[Source records]
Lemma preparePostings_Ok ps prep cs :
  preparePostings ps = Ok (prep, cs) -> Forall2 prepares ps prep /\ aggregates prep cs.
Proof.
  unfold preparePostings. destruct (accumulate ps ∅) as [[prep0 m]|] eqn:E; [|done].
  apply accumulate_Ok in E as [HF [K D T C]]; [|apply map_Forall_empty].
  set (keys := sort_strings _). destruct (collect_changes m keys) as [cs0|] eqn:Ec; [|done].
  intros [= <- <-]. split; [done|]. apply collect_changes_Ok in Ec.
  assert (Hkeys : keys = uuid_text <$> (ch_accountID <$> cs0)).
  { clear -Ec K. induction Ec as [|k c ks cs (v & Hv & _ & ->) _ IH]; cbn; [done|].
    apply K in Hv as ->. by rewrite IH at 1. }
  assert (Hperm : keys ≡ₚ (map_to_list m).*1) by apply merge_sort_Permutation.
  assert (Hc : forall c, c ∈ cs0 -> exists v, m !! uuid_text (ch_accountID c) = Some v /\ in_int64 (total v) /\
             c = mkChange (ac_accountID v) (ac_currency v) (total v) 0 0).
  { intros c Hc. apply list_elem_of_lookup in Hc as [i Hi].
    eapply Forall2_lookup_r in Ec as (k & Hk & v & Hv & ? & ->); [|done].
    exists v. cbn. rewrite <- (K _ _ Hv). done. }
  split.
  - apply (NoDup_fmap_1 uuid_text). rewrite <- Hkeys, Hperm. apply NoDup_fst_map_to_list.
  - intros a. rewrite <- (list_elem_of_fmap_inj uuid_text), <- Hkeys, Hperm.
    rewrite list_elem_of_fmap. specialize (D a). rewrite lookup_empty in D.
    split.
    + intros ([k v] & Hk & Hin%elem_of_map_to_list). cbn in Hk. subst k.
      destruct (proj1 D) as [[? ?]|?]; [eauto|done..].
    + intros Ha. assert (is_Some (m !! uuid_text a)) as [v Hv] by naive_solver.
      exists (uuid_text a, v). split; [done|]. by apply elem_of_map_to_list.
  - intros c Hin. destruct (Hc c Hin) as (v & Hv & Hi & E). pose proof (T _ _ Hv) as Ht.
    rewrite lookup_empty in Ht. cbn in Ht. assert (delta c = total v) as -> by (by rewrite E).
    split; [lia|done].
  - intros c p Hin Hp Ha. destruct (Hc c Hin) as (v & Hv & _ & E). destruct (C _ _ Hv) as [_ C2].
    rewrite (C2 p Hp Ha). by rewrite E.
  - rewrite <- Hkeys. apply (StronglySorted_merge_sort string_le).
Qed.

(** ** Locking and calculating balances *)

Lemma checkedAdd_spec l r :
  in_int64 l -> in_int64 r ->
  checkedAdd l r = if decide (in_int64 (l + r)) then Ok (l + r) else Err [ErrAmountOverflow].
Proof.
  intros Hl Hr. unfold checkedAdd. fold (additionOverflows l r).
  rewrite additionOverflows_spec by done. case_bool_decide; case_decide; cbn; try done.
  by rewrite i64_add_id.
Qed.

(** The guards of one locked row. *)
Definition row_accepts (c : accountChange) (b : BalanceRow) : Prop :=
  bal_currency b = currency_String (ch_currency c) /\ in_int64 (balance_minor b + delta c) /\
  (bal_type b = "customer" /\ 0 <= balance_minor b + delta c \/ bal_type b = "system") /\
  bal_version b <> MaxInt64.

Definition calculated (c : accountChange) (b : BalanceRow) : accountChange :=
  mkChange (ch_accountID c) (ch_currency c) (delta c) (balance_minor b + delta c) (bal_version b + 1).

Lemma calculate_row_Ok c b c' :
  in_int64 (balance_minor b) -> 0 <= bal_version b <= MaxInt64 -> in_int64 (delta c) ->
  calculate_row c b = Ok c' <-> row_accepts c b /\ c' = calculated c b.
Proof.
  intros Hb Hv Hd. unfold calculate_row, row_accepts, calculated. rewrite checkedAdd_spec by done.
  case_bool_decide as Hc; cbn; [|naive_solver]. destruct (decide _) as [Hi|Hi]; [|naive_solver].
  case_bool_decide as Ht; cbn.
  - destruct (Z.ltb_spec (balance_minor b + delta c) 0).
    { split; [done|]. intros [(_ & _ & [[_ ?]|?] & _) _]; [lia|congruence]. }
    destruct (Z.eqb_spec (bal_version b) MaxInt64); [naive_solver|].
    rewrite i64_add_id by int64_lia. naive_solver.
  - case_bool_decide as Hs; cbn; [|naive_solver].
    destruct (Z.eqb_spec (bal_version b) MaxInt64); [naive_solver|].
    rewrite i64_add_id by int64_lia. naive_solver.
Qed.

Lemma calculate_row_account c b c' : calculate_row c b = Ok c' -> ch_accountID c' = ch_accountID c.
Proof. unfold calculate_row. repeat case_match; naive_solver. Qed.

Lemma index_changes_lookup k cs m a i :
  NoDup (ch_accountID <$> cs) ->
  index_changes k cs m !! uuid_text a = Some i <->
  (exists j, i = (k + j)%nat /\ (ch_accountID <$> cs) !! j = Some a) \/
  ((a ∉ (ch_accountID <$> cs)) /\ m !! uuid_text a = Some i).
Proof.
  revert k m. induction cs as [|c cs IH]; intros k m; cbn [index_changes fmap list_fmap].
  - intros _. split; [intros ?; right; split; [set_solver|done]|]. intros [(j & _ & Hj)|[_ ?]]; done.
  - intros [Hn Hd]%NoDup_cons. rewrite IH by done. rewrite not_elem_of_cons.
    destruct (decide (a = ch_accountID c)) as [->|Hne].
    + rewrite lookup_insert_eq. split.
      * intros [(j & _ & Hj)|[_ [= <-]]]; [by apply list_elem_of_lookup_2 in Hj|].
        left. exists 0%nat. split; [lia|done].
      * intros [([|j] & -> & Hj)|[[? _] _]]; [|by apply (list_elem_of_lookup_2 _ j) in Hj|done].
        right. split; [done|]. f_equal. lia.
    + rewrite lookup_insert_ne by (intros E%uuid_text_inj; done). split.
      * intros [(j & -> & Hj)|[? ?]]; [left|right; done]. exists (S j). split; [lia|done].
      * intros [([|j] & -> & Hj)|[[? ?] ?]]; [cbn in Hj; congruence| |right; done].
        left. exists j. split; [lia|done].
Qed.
...
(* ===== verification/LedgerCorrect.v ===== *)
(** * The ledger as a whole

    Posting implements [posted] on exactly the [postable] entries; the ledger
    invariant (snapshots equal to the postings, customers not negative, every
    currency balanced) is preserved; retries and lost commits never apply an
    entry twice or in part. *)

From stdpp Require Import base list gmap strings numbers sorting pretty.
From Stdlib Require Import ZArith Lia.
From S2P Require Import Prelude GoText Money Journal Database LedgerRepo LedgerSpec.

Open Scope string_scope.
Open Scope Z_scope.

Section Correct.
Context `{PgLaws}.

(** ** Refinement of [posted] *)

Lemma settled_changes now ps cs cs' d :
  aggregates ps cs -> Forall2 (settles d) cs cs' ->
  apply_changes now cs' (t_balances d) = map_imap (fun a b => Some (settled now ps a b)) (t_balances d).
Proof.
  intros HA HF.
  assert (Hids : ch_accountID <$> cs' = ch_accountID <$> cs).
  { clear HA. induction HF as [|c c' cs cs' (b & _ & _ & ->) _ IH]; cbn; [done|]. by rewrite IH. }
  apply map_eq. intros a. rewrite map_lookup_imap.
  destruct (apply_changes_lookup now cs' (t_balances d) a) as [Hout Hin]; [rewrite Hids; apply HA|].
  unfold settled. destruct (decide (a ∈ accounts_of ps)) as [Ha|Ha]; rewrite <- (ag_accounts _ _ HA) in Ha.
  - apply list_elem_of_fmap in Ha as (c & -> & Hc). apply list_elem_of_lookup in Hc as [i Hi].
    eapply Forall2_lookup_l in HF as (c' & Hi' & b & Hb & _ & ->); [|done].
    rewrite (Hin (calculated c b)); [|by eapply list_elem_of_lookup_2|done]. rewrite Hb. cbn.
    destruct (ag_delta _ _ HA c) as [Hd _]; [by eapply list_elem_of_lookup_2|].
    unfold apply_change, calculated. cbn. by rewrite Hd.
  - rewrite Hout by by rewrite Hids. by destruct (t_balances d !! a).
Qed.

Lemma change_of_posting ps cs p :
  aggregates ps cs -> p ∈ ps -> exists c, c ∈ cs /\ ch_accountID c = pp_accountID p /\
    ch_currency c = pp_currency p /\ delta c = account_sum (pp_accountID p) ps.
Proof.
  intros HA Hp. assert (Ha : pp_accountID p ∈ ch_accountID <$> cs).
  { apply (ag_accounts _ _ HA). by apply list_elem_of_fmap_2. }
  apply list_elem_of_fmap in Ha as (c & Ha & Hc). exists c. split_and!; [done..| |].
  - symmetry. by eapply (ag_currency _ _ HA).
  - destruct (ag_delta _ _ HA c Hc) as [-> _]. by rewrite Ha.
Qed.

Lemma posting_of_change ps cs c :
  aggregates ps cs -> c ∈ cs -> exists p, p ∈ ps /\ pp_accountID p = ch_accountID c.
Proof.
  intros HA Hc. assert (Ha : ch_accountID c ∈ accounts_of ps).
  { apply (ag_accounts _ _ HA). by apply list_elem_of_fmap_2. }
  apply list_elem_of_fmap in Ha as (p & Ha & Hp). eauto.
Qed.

**Directions for this task:**
Which lines run from the one holding "in_int64 (balance_minor b)" through the one holding "intros Hb Hv" in the records above? Repeat them exactly, both included, and nothing more.

**Answer section:**
  in_int64 (balance_minor b) -> 0 <= bal_version b <= MaxInt64 -> in_int64 (delta c) ->
  calculate_row c b = Ok c' <-> row_accepts c b /\ c' = calculated c b.
Proof.
  intros Hb Hv Hd. unfold calculate_row, row_accepts, calculated. rewrite checkedAdd_spec by done.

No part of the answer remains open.